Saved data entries
━━━━━━━━━━━━━━━━━━━━━━━━━━━━━━
(** ** [utils.ParseQuantity]: the zero quantity when parsing fails *)

Definition ParseQuantity_or_zero (s : string) : Quantity :=
  default zeroQuantity (ParseQuantity s).

(** ** Status setters *)

Definition set_phase (ph msg : string) (s : CloudTaskStatus) : CloudTaskStatus :=
  {| st_Phase := ph; st_PodName := st_PodName s; st_StartTime := st_StartTime s;
     st_CompletionTime := st_CompletionTime s; st_RetryCount := st_RetryCount s;
     st_Message := msg; st_LastUpdateTime := st_LastUpdateTime s;
     st_Conditions := st_Conditions s |}.

Definition set_completion (now : Z) (s : CloudTaskStatus) : CloudTaskStatus :=
  {| st_Phase := st_Phase s; st_PodName := st_PodName s; st_StartTime := st_StartTime s;
     st_CompletionTime := Some now; st_RetryCount := st_RetryCount s;
     st_Message := st_Message s; st_LastUpdateTime := st_LastUpdateTime s;
     st_Conditions := st_Conditions s |}.

Definition set_last_update (now : Z) (s : CloudTaskStatus) : CloudTaskStatus :=
  {| st_Phase := st_Phase s; st_PodName := st_PodName s; st_StartTime := st_StartTime s;
     st_CompletionTime := st_CompletionTime s; st_RetryCount := st_RetryCount s;
     st_Message := st_Message s; st_LastUpdateTime := Some now;
     st_Conditions := st_Conditions s |}.

(** The retry branch: back to Pending, one more retry, no pod. *)
Definition retry_status (t : CloudTask) : CloudTaskStatus :=
  let s := task_Status t in
  let n := int32 (st_RetryCount s + 1) in
  {| st_Phase := PhasePending; st_PodName := ""; st_StartTime := st_StartTime s;
     st_CompletionTime := st_CompletionTime s; st_RetryCount := n;
     st_Message := "Retrying (attempt " +:+ pretty n +:+ "/" +:+
                   pretty (spec_Retries (task_Spec t)) +:+ ")";
     st_LastUpdateTime := st_LastUpdateTime s; st_Conditions := st_Conditions s |}.

(** The branch that has just created the pod. *)
Definition running_status (podName : string) (now : Z) (s : CloudTaskStatus)
    : CloudTaskStatus :=
  {| st_Phase := PhaseRunning; st_PodName := podName; st_StartTime := Some now;
     st_CompletionTime := st_CompletionTime s; st_RetryCount := st_RetryCount s;
     st_Message := "Pod created and running"; st_LastUpdateTime := st_LastUpdateTime s;
     st_Conditions := st_Conditions s |}.

(** ** [updateStatusFromPod] *)

Definition failure_reason (pod : Pod) : string :=
  let reason := "Unknown" in
  let reason :=
    if decide (pst_Reason (pod_Status pod) <> "") then pst_Reason (pod_Status pod)
    else reason in
  match pst_ContainerStatuses (pod_Status pod) with
  | c :: _ => match cs_Terminated c with Some r => r | None => reason end
  | [] => reason
  end.

Definition updateStatusFromPod (t : CloudTask) (pod : Pod) : GoM W (bool * CloudTask) :=
  let s := task_Status t in
  '(updated, s') ←
    (if decide (pst_Phase (pod_Status pod) = PodRunning) then
       if decide (st_Phase s <> PhaseRunning) then
         mret (true, set_phase PhaseRunning "Pod is running" s)
       else mret (false, s)
     else if decide (pst_Phase (pod_Status pod) = PodSucceeded) then
       if decide (st_Phase s <> PhaseCompleted) then
         now ← lift clock_now;
         mret (true, set_completion now (set_phase PhaseCompleted "Pod succeeded" s))
       else mret (false, s)
     else if decide (pst_Phase (pod_Status pod) = PodFailed) then
       if decide (st_Phase s <> PhaseFailed) then
         now ← lift clock_now;
         mret (true, set_completion now
           (set_phase PhaseFailed ("Pod failed: " +:+ failure_reason pod) s))
       else mret (false, s)
     else if decide (pst_Phase (pod_Status pod) = PodPending) then
       if decide (st_Phase s <> PhaseRunning /\ st_Phase s <> PhasePending) then
         mret (true, set_phase PhasePending "Pod is pending" s)
       else mret (false, s)
     else mret (false, s));
  if updated : bool then
    now ← lift clock_now;
    mret (true, set_status (set_last_update now s') t)
  else mret (false, set_status s' t).

(** ** [constructPod] *)

Definition pod_labels (t : CloudTask) : gmap string string :=
  spec_Labels (task_Spec t) ∪
    {[ podNameLabel := task_Name t;
       podTenantLabel := spec_TenantID (task_Spec t);
       podPriorityLabel := pretty (spec_Priority (task_Spec t)) ]}.

Definition pod_deadline (timeout : string) : Z :=
  if decide (timeout <> "") then
    match parse_duration timeout with
    | Some d => duration_int_seconds d
    | None => 300
    end
  else 300.

Definition core_resource_list (l : ResourceList) : gmap string Quantity :=
  let m := if decide (rl_CPU l <> "")
           then {[ResourceCPU := ParseQuantity_or_zero (rl_CPU l)]} else ∅ in
  if decide (rl_Memory l <> "")
  then <[ResourceMemory := ParseQuantity_or_zero (rl_Memory l)]> m else m.

Definition core_resources (r : option ResourceRequirements) : CoreResources :=
  match r with
  | None => {| rr_Requests := ∅; rr_Limits := ∅ |}
  | Some rr =>
      {| rr_Requests := match res_Requests rr with
                        | Some l => core_resource_list l | None => ∅ end;
         rr_Limits := match res_Limits rr with
                      | Some l => core_resource_list l | None => ∅ end |}
  end.

Definition constructPod (t : CloudTask) : Pod :=
  let s := task_Spec t in
  {| pod_Meta := new_meta (task_Name t +:+ "-pod") (task_Namespace t)
                   (pod_labels t) (spec_Annotations s);
     pod_Spec := {|
       ps_RestartPolicy := RestartPolicyNever;
       ps_Containers := [ {|
         ct_Name := "task-container";
         ct_Image := spec_Image s;
         ct_Command := spec_Command s;
         ct_Args := spec_Args s;
         ct_Env := spec_Env s;
         ct_VolumeMounts := spec_VolumeMounts s;
         ct_ImagePullPolicy := "";
         ct_Resources := core_resources (spec_Resources s) |} ];
       ps_ActiveDeadlineSeconds := Some (pod_deadline (spec_Timeout s));
       ps_TerminationGracePeriodSeconds := Some 30 |};
     pod_Status := emptyPodStatus |}.

(** ** [deleteExternalResources] *)

Definition deleteExternalResources (t : CloudTask) : GoM W (option api_error) :=
  if decide (st_PodName (task_Status t) <> "") then
    r ← lift (c_get (T := Pod) (task_Namespace t, st_PodName (task_Status t)));
    match r with
    | inl NotFound => mret None
    | inl e => mret (Some e)
    | inr pod => lift (c_delete pod)
    end
  else mret None.

(** ** [Reconcile] *)

Definition done_result : Result := {| RequeueAfter := 0 |}.
Definition after (seconds : Z) : Result := {| RequeueAfter := seconds * Second |}.

Definition ContainsFinalizer (t : CloudTask) (f : string) : bool :=
  bool_decide (f ∈ om_Finalizers (task_Meta t)).
Definition AddFinalizer (f : string) (t : CloudTask) : CloudTask :=
  set_meta (meta_set_finalizers (om_Finalizers (task_Meta t) ++ [f]) (task_Meta t)) t.
Definition RemoveFinalizer (f : string) (t : CloudTask) : CloudTask :=
  set_meta (meta_set_finalizers (filter (fun g => g <> f) (om_Finalizers (task_Meta t)))
              (task_Meta t)) t.

(** The deletion branch. *)
Definition reconcileDelete (t : CloudTask) : GoM W (Result * option api_error) :=
  if ContainsFinalizer t cloudTaskFinalizerKey then
    e ← deleteExternalResources t;
    match e with
    | Some err => mret (done_result, Some err)
    | None =>
        r ← lift (c_update (RemoveFinalizer cloudTaskFinalizerKey t));
        match r with
        | inl err => mret (done_result, Some err)
        | inr _ => mret (done_result, None)
        end
    end
  else mret (done_result, None).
━━━━━━━━━━━━━━━━━━━━━━━━━━━━━━
PROBLEM DETAILS
What is needed is an exact transcription of every record above.

YOUR SOLUTION
(** ** [utils.ParseQuantity]: the zero quantity when parsing fails *)

Definition ParseQuantity_or_zero (s : string) : Quantity :=
  default zeroQuantity (ParseQuantity s).

(** ** Status setters *)

Definition set_phase (ph msg : string) (s : CloudTaskStatus) : CloudTaskStatus :=
  {| st_Phase := ph; st_PodName := st_PodName s; st_StartTime := st_StartTime s;
     st_CompletionTime := st_CompletionTime s; st_RetryCount := st_RetryCount s;
     st_Message := msg; st_LastUpdateTime := st_LastUpdateTime s;
     st_Conditions := st_Conditions s |}.

Definition set_completion (now : Z) (s : CloudTaskStatus) : CloudTaskStatus :=
  {| st_Phase := st_Phase s; st_PodName := st_PodName s; st_StartTime := st_StartTime s;
     st_CompletionTime := Some now; st_RetryCount := st_RetryCount s;
     st_Message := st_Message s; st_LastUpdateTime := st_LastUpdateTime s;
     st_Conditions := st_Conditions s |}.

Definition set_last_update (now : Z) (s : CloudTaskStatus) : CloudTaskStatus :=
  {| st_Phase := st_Phase s; st_PodName := st_PodName s; st_StartTime := st_StartTime s;
     st_CompletionTime := st_CompletionTime s; st_RetryCount := st_RetryCount s;
     st_Message := st_Message s; st_LastUpdateTime := Some now;
     st_Conditions := st_Conditions s |}.

(** The retry branch: back to Pending, one more retry, no pod. *)
Definition retry_status (t : CloudTask) : CloudTaskStatus :=
  let s := task_Status t in
  let n := int32 (st_RetryCount s + 1) in
  {| st_Phase := PhasePending; st_PodName := ""; st_StartTime := st_StartTime s;
     st_CompletionTime := st_CompletionTime s; st_RetryCount := n;
     st_Message := "Retrying (attempt " +:+ pretty n +:+ "/" +:+
                   pretty (spec_Retries (task_Spec t)) +:+ ")";
     st_LastUpdateTime := st_LastUpdateTime s; st_Conditions := st_Conditions s |}.

(** The branch that has just created the pod. *)
Definition running_status (podName : string) (now : Z) (s : CloudTaskStatus)
    : CloudTaskStatus :=
  {| st_Phase := PhaseRunning; st_PodName := podName; st_StartTime := Some now;
     st_CompletionTime := st_CompletionTime s; st_RetryCount := st_RetryCount s;
     st_Message := "Pod created and running"; st_LastUpdateTime := st_LastUpdateTime s;
     st_Conditions := st_Conditions s |}.

(** ** [updateStatusFromPod] *)

Definition failure_reason (pod : Pod) : string :=
  let reason := "Unknown" in
  let reason :=
    if decide (pst_Reason (pod_Status pod) <> "") then pst_Reason (pod_Status pod)
    else reason in
  match pst_ContainerStatuses (pod_Status pod) with
  | c :: _ => match cs_Terminated c with Some r => r | None => reason end
  | [] => reason
  end.

Definition updateStatusFromPod (t : CloudTask) (pod : Pod) : GoM W (bool * CloudTask) :=
  let s := task_Status t in
  '(updated, s') ←
    (if decide (pst_Phase (pod_Status pod) = PodRunning) then
       if decide (st_Phase s <> PhaseRunning) then
         mret (true, set_phase PhaseRunning "Pod is running" s)
       else mret (false, s)
     else if decide (pst_Phase (pod_Status pod) = PodSucceeded) then
       if decide (st_Phase s <> PhaseCompleted) then
         now ← lift clock_now;
         mret (true, set_completion now (set_phase PhaseCompleted "Pod succeeded" s))
       else mret (false, s)
     else if decide (pst_Phase (pod_Status pod) = PodFailed) then
       if decide (st_Phase s <> PhaseFailed) then
         now ← lift clock_now;
         mret (true, set_completion now
           (set_phase PhaseFailed ("Pod failed: " +:+ failure_reason pod) s))
       else mret (false, s)
     else if decide (pst_Phase (pod_Status pod) = PodPending) then
       if decide (st_Phase s <> PhaseRunning /\ st_Phase s <> PhasePending) then
         mret (true, set_phase PhasePending "Pod is pending" s)
       else mret (false, s)
     else mret (false, s));
  if updated : bool then
    now ← lift clock_now;
    mret (true, set_status (set_last_update now s') t)
  else mret (false, set_status s' t).

(** ** [constructPod] *)

Definition pod_labels (t : CloudTask) : gmap string string :=
  spec_Labels (task_Spec t) ∪
    {[ podNameLabel := task_Name t;
       podTenantLabel := spec_TenantID (task_Spec t);
       podPriorityLabel := pretty (spec_Priority (task_Spec t)) ]}.

Definition pod_deadline (timeout : string) : Z :=
  if decide (timeout <> "") then
    match parse_duration timeout with
    | Some d => duration_int_seconds d
    | None => 300
    end
  else 300.

Definition core_resource_list (l : ResourceList) : gmap string Quantity :=
  let m := if decide (rl_CPU l <> "")
           then {[ResourceCPU := ParseQuantity_or_zero (rl_CPU l)]} else ∅ in
  if decide (rl_Memory l <> "")
  then <[ResourceMemory := ParseQuantity_or_zero (rl_Memory l)]> m else m.

Definition core_resources (r : option ResourceRequirements) : CoreResources :=
  match r with
  | None => {| rr_Requests := ∅; rr_Limits := ∅ |}
  | Some rr =>
      {| rr_Requests := match res_Requests rr with
                        | Some l => core_resource_list l | None => ∅ end;
         rr_Limits := match res_Limits rr with
                      | Some l => core_resource_list l | None => ∅ end |}
  end.

Definition constructPod (t : CloudTask) : Pod :=
  let s := task_Spec t in
  {| pod_Meta := new_meta (task_Name t +:+ "-pod") (task_Namespace t)
                   (pod_labels t) (spec_Annotations s);
     pod_Spec := {|
       ps_RestartPolicy := RestartPolicyNever;
       ps_Containers := [ {|
         ct_Name := "task-container";
         ct_Image := spec_Image s;
         ct_Command := spec_Command s;
         ct_Args := spec_Args s;
         ct_Env := spec_Env s;
         ct_VolumeMounts := spec_VolumeMounts s;
         ct_ImagePullPolicy := "";
         ct_Resources := core_resources (spec_Resources s) |} ];
       ps_ActiveDeadlineSeconds := Some (pod_deadline (spec_Timeout s));
       ps_TerminationGracePeriodSeconds := Some 30 |};
     pod_Status := emptyPodStatus |}.

(** ** [deleteExternalResources] *)

Definition deleteExternalResources (t : CloudTask) : GoM W (option api_error) :=
  if decide (st_PodName (task_Status t) <> "") then
    r ← lift (c_get (T := Pod) (task_Namespace t, st_PodName (task_Status t)));
    match r with
    | inl NotFound => mret None
    | inl e => mret (Some e)
    | inr pod => lift (c_delete pod)
    end
  else mret None.

(** ** [Reconcile] *)

Definition done_result : Result := {| RequeueAfter := 0 |}.
Definition after (seconds : Z) : Result := {| RequeueAfter := seconds * Second |}.

Definition ContainsFinalizer (t : CloudTask) (f : string) : bool :=
  bool_decide (f ∈ om_Finalizers (task_Meta t)).
Definition AddFinalizer (f : string) (t : CloudTask) : CloudTask :=
  set_meta (meta_set_finalizers (om_Finalizers (task_Meta t) ++ [f]) (task_Meta t)) t.
Definition RemoveFinalizer (f : string) (t : CloudTask) : CloudTask :=
  set_meta (meta_set_finalizers (filter (fun g => g <> f) (om_Finalizers (task_Meta t)))
              (task_Meta t)) t.

(** The deletion branch. *)
Definition reconcileDelete (t : CloudTask) : GoM W (Result * option api_error) :=
  if ContainsFinalizer t cloudTaskFinalizerKey then
    e ← deleteExternalResources t;
    match e with
    | Some err => mret (done_result, Some err)
    | None =>
        r ← lift (c_update (RemoveFinalizer cloudTaskFinalizerKey t));
        match r with
        | inl err => mret (done_result, Some err)
        | inr _ => mret (done_result, None)
        end
    end
  else mret (done_result, None).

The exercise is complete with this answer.